» Task brief: Starting at the top of the entries below, set down each line exactly as written, and stop after the line containing "rewrite <- sent_app.".

*** Data for review ***

Lemma procdump_ok s h w n :
  names_ok (cprocs s) → idles (length (listing (cprocs s))) (uart_ s) → L_pr ∉ h →
  procdump s (Ctx h w n) = Ok tt (with_uart (sent (listing (cprocs s)) (uart_ s)) s) (Ctx h w n).
Proof.
  intros Hn Hi Hh. unfold procdump, listing in *. set (g := λ i, if decide _ then [] else _) in *. rewrite length_app in Hi.
  erewrite bind_ok; [| apply cprintf_ok; [by repeat constructor | apply (idles_le _ _ _ Hi); cbn; lia | done]].
  rewrite <- sent_app. change (printf_chars [10] []) with [10].
  apply (idles_sent [10]) in Hi. set (s1 := with_uart (sent [10] (uart_ s)) s).
  change (idles (length (concat (map g (seqZ 0 NPROC)))) (uart_ s1)) in Hi. change (sent [10] (uart_ s)) with (uart_ s1).
  assert (cprocs s1 = cprocs s) as Ep by done. replace (with_uart _ s) with (with_uart (sent (concat (map g (seqZ 0 NPROC))) (uart_ s1)) s1) by done.
  clearbody s1. revert s1 Hi Ep. generalize (seqZ 0 NPROC) as l. induction l as [| i l IH]; intros s1 Hi Ep; cbn [for_each map concat].
  { cbn. rewrite sent_nil. by destruct s1. }
  cbn [map concat] in Hi. rewrite length_app in Hi.
  assert ((p <- gets (λ s, getp (cprocs s) i) ;;
    if decide (state p = UNUSED) then ret tt
    else cprintf (chars "%d %s %s") [VNum (pid p); VStr (Some (state_text (state p))); VStr (Some (upto_nul (name p)))] ;; cprintf [10] []) s1 (Ctx h w n)
    = Ok tt (with_uart (sent (g i) (uart_ s1)) s1) (Ctx h w n)) as E.
  { kstep. rewrite Ep. unfold g in *. destruct (decide (state (getp (cprocs s) i) = UNUSED)).
    - rewrite sent_nil. by destruct s1.
    - apply dump_one; [apply Hn | apply (idles_le _ _ _ Hi); lia | done]. }
  kstep E. rewrite IH; [| by apply idles_sent | done]. unfold with_uart. cbn [uart_ cons_ cprocs]. by rewrite sent_app.
Qed.

(** ** The input buffer as two lists *)

Definition ring (b : list Z) (from : Z) (len : nat) : list Z :=
  map (λ k, default 0 (zget b ((from + Z.of_nat k) mod INPUT_BUF))) (seq 0 len).

(** What can be read, and the line being edited. *)
Definition nready (c : cons) : nat := Z.to_nat (u32 (cw c - cr c)).
Definition nedit (c : cons) : nat := Z.to_nat (u32 (ce c - cw c)).
Definition ready (c : cons) : list Z := ring (cbuf c) (cr c) (nready c).
Definition edit (c : cons) : list Z := ring (cbuf c) (cw c) (nedit c).

Record cons_ok (c : cons) : Prop := {
  co_len : length (cbuf c) = Z.to_nat INPUT_BUF;
  co_range : 0 <= cr c < 2 ^ 32 ∧ 0 <= cw c < 2 ^ 32 ∧ 0 <= ce c < 2 ^ 32;
  co_fits : Z.of_nat (nready c) + Z.of_nat (nedit c) <= INPUT_BUF;
  co_line : 10 ∉ edit c }.

Lemma length_ring b f n : length (ring b f n) = n.
Proof. unfold ring. by rewrite length_map, length_seq. Qed.

Lemma ring_S b f n : ring b f (S n) = ring b f n ++ [default 0 (zget b ((f + Z.of_nat n) mod INPUT_BUF))].
Proof. unfold ring. by rewrite seq_S, map_app. Qed.

Lemma ring_app b f n m f' : f' mod INPUT_BUF = (f + Z.of_nat n) mod INPUT_BUF → ring b f (n + m) = ring b f n ++ ring b f' m.
Proof.
  intros E. unfold ring. rewrite seq_app, map_app. f_equal. cbn [plus].
  apply list_eq. intros k. destruct (decide (k < m)%nat) as [Hk | Hk].
  - assert (∀ g : nat → Z, ∀ a, (map g (seq a m)) !! k = Some (g (a + k)%nat)) as Hm.
    { intros g a. apply list_lookup_fmap_Some. exists (a + k)%nat. split; [done |]. apply lookup_seq. lia. }
    rewrite !Hm. do 3 f_equal. assert (INPUT_BUF = 128) as EI by done. rewrite EI in *. dlia.
  - rewrite !lookup_ge_None_2; [done | rewrite length_map, length_seq; lia | rewrite length_map, length_seq; lia].
Qed.

(** A store outside of a part of the ring does not change it. *)
Lemma ring_store b f n i v :
  0 <= i < INPUT_BUF → length b = Z.to_nat INPUT_BUF →
  (∀ k, 0 <= k < Z.of_nat n → (f + k) mod INPUT_BUF ≠ i) → ring (zset b i v) f n = ring b f n.
Proof.
  intros Hi Hl Hn. unfold ring. apply list_fmap_ext. intros k x Hx. apply lookup_seq in Hx as [-> Hk].
  rewrite zget_zset_ne; [done |]. intros E. apply (Hn (Z.of_nat (0 + k))); [lia | by symmetry].
Qed.

Lemma u32_mod x : u32 x mod INPUT_BUF = x mod INPUT_BUF.
Proof. unfold u32. change INPUT_BUF with (2 ^ 7). rewrite <- Znumtheory.Zmod_div_mod; [done | lia | lia |]. exists (2 ^ 25). lia. Qed.

Lemma u32_diff a b : 0 <= a < 2 ^ 32 → 0 <= b < 2 ^ 32 → u32 (a - b) = if b <=? a then a - b else a - b + 2 ^ 32.
Proof. intros Ha Hb. unfold u32. destruct (Z.leb_spec b a); dlia. Qed.

(** ** Edits of the buffer *)

Definition erased (c : cons) : cons := Cons (cbuf c) (cr c) (cw c) (u32 (ce c - 1)).
Definition committed (c : cons) : cons := Cons (cbuf c) (cr c) (ce c) (ce c).

Lemma nedit_zero c : cons_ok c → (ce c =? cw c) = (nedit c =? 0)%nat.
Proof.
  intros [_ (_ & Hw & He) _ _]. unfold nedit. rewrite u32_diff by done.
  destruct (Z.eqb_spec (ce c) (cw c)), (Z.leb_spec (cw c) (ce c)), (Nat.eqb_spec (Z.to_nat (ce c - cw c)) 0),
    (Nat.eqb_spec (Z.to_nat (ce c - cw c + 2 ^ 32)) 0); done || lia.
Qed.

Lemma cons_last_edit c l v : cons_ok c → edit c = l ++ [v] → cons_last c = v.
Proof.
  intros [_ (_ & Hw & He) _ _] E. unfold edit in E. destruct (nedit c) as [| n] eqn:En.
  { by destruct l. }
  rewrite ring_S in E. apply app_inj_tail in E as [_ E]. unfold cons_last. rewrite <- E, u32_mod. do 2 f_equal.
  unfold nedit in En. rewrite u32_diff in En by done. assert (INPUT_BUF = 128) as -> by done.
  destruct (Z.leb_spec (cw c) (ce c)); dlia.
Qed.

Lemma erased_ok c l v :
  cons_ok c → edit c = l ++ [v] → cons_ok (erased c) ∧ ready (erased c) = ready c ∧ edit (erased c) = l.
Proof.
  intros Hok E. pose proof Hok as [Hl (Hr & Hw & He) Hf Hn]. destruct (nedit c) as [| n] eqn:En.
  { unfold edit in E. rewrite En in E. by destruct l. }
  assert (nedit (erased c) = n) as En'.
  { unfold nedit in *. cbn [erased ce cw]. pose proof (u32_range (ce c - 1)). rewrite u32_diff in * by done.
    revert En. destruct (Z.leb_spec (cw c) (ce c)), (Z.leb_spec (cw c) (u32 (ce c - 1)));
      unfold u32 in *; intros En; dlia. }
  assert (edit (erased c) = l) as El.
  { unfold edit in *. rewrite En'. rewrite En, ring_S in E. by apply app_inj_tail in E as [E _]. }
  split; [| split; [done | done]]. constructor; try done.
  - split; [done |]. split; [done |]. apply u32_range.
  - rewrite En'. change (nready (erased c)) with (nready c). lia.
  - rewrite El. intros H. apply Hn. rewrite E. apply elem_of_app. by left.
Qed.

Lemma stored_ok c v :
  cons_ok c → Z.of_nat (nready c) + Z.of_nat (nedit c) < INPUT_BUF →
  nready (cons_store v c) = nready c ∧ nedit (cons_store v c) = S (nedit c) ∧
  ready (cons_store v c) = ready c ∧ edit (cons_store v c) = edit c ++ [v].
Proof.
  intros [Hl (Hr & Hw & He) Hf Hn] Hlt. assert (INPUT_BUF = 128) as EI by done.
  assert (nedit (cons_store v c) = S (nedit c)) as En.
  { unfold nedit in *. cbn [cons_store ce cw]. pose proof (u32_range (ce c + 1)). rewrite u32_diff in * by done.
    destruct (Z.leb_spec (cw c) (ce c)), (Z.leb_spec (cw c) (u32 (ce c + 1))); unfold u32 in *; dlia. }
  pose proof (Z.mod_pos_bound (ce c) INPUT_BUF ltac:(lia)) as Hm.
  assert (∀ k, 0 <= k < Z.of_nat (nready c) + Z.of_nat (nedit c) → (cr c + k) mod INPUT_BUF ≠ ce c mod INPUT_BUF) as Hne.
  { intros k Hk. unfold nready, nedit in *. rewrite !u32_diff in * by done. rewrite EI in *.
    destruct (Z.leb_spec (cr c) (cw c)), (Z.leb_spec (cw c) (ce c)); dlia. }
  split; [done |]. split; [done |]. split.
  - unfold ready. change (nready (cons_store v c)) with (nready c). apply ring_store; [lia | done |].
    intros k Hk. apply Hne. lia.
  - unfold edit. rewrite En, ring_S. cbn [cons_store cbuf cw]. f_equal.
    + apply ring_store; [lia | done |]. intros k Hk. specialize (Hne (Z.of_nat (nready c) + k) ltac:(lia)).
      intros E. apply Hne. rewrite <- E. unfold nready. rewrite u32_diff by done. rewrite EI.
      destruct (Z.leb_spec (cr c) (cw c)); dlia.
    + replace ((cw c + Z.of_nat (nedit c)) mod INPUT_BUF) with (ce c mod INPUT_BUF).
      * rewrite zget_zset_eq; [done |]. rewrite Hl, EI in *. lia.
      * unfold nedit. rewrite u32_diff by done. rewrite EI. destruct (Z.leb_spec (cw c) (ce c)); dlia.
Qed.

Lemma committed_ok c :
  length (cbuf c) = Z.to_nat INPUT_BUF → 0 <= cr c < 2 ^ 32 ∧ 0 <= cw c < 2 ^ 32 ∧ 0 <= ce c < 2 ^ 32 →
  Z.of_nat (nready c) + Z.of_nat (nedit c) <= INPUT_BUF →
  cons_ok (committed c) ∧ ready (committed c) = ready c ++ edit c ∧ edit (committed c) = [].
Proof.
  intros Hl (Hr & Hw & He) Hf. assert (INPUT_BUF = 128) as EI by done.
  assert (nedit (committed c) = 0%nat) as E0 by (unfold nedit; cbn; rewrite Z.sub_diag; done).
  assert (edit (committed c) = []) as Ee by (unfold edit; by rewrite E0).
  assert (nready (committed c) = (nready c + nedit c)%nat) as En.
  { unfold nready, nedit in *. cbn [committed cr cw ce]. rewrite !u32_diff in * by done.
    destruct (Z.leb_spec (cr c) (cw c)), (Z.leb_spec (cw c) (ce c)), (Z.leb_spec (cr c) (ce c)); lia. }
  split; [constructor; try done |].
  - rewrite E0, En. lia.
  - rewrite Ee. apply not_elem_of_nil.
  - split; [| done]. unfold ready, edit. rewrite En. cbn [committed cbuf cr]. apply ring_app.
    unfold nready. rewrite u32_diff by done. rewrite EI. destruct (Z.leb_spec (cr c) (cw c)); dlia.
Qed.

(** ** The line discipline *)

(** The effect of character [c] on what can be read and the line being edited,
    what is sent, and whether readers are woken; [dump] is the listing of the
    processes, for control-P. *)
Definition line_input (dump : list Z) (c : Z) (rd ed : list Z) : list Z * list Z * list Z * bool :=
  if c =? CTRL 80 then (rd, ed, dump, false)
  else if c =? CTRL 85 then (rd, [], concat (replicate (length ed) [8; 32; 8]), false)
  else if (c =? CTRL 72) || (c =? 0x7f) then
    match ed with [] => (rd, ed, [], false) | _ => (rd, removelast ed, [8; 32; 8], false) end
  else if negb (c =? 0) && (Z.of_nat (length rd + length ed) <? INPUT_BUF) then
    let c := if c =? 13 then 10 else c in
    if (c =? 10) || (c =? CTRL 68) || (Z.of_nat (length rd + S (length ed)) =? INPUT_BUF)
    then (rd ++ ed ++ [c], [], [c], true)
    else (rd, ed ++ [c], [c], false)
  else (rd, ed, [], false).

Lemma cons_erase_ok s x :
  idles 3 (uart_ s) → cons_erase s x = Ok tt (CState (sent [8; 32; 8] (uart_ s)) (erased (cons_ s)) (cprocs s)) x.
Proof. intros H. unfold cons_erase. erewrite bind_ok by reflexivity. by rewrite consputc_ok. Qed.

Lemma kill_line_ok n s x :
  cons_ok (cons_ s) → nedit (cons_ s) = n → idles (3 * n) (uart_ s) →
  ∃ c', kill_line n s x = Ok tt (CState (sent (concat (replicate n [8; 32; 8])) (uart_ s)) c' (cprocs s)) x ∧
    cons_ok c' ∧ ready c' = ready (cons_ s) ∧ edit c' = [].
Proof.
  revert s. induction n as [| n IH]; intros s Hok Hn Hi; unfold kill_line; fold kill_line;
    (erewrite bind_ok by reflexivity); rewrite nedit_zero, Hn by done; cbn [Nat.eqb negb andb].
  - exists (cons_ s). cbn [replicate concat]. rewrite sent_nil. split; [by destruct s |]. split; [done |]. split; [done |].
    unfold edit. by rewrite Hn.
  - assert (∃ l v, edit (cons_ s) = l ++ [v]) as (l & v & El).
    { unfold edit. rewrite Hn, ring_S. eauto. }
    rewrite (cons_last_edit _ l v) by done.
    assert (v ≠ 10) as Hv by (intros ->; apply (co_line _ Hok); rewrite El; apply elem_of_app; right; left).
    apply Z.eqb_neq in Hv as ->. cbn [negb].
    erewrite bind_ok by (apply cons_erase_ok; apply (idles_le 3 (3 * S n)); [done | lia]).
    destruct (erased_ok _ l v Hok El) as (Hok' & Hr' & He').
    destruct (IH (CState (sent [8; 32; 8] (uart_ s)) (erased (cons_ s)) (cprocs s))) as (c' & E & H1 & H2 & H3); [done | | |].
    + cbn [cons_]. assert (length (edit (erased (cons_ s))) = length l) as Hx by (by rewrite He').
      assert (length (edit (cons_ s)) = S (length l)) as Hy by (rewrite El, length_app; simpl; lia).
      unfold edit in Hx, Hy. rewrite length_ring in *. lia.
    + cbn [uart_]. apply (idles_sent [8; 32; 8]). apply (idles_le _ (3 * S n)); [done | simpl; lia].
    + exists c'. rewrite E. cbn [uart_ cprocs cons_] in *. rewrite sent_app. cbn [replicate concat]. rewrite H2. done.
Qed.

***

» Written answer:
Lemma procdump_ok s h w n :
  names_ok (cprocs s) → idles (length (listing (cprocs s))) (uart_ s) → L_pr ∉ h →
  procdump s (Ctx h w n) = Ok tt (with_uart (sent (listing (cprocs s)) (uart_ s)) s) (Ctx h w n).
Proof.
  intros Hn Hi Hh. unfold procdump, listing in *. set (g := λ i, if decide _ then [] else _) in *. rewrite length_app in Hi.
  erewrite bind_ok; [| apply cprintf_ok; [by repeat constructor | apply (idles_le _ _ _ Hi); cbn; lia | done]].
  rewrite <- sent_app. change (printf_chars [10] []) with [10].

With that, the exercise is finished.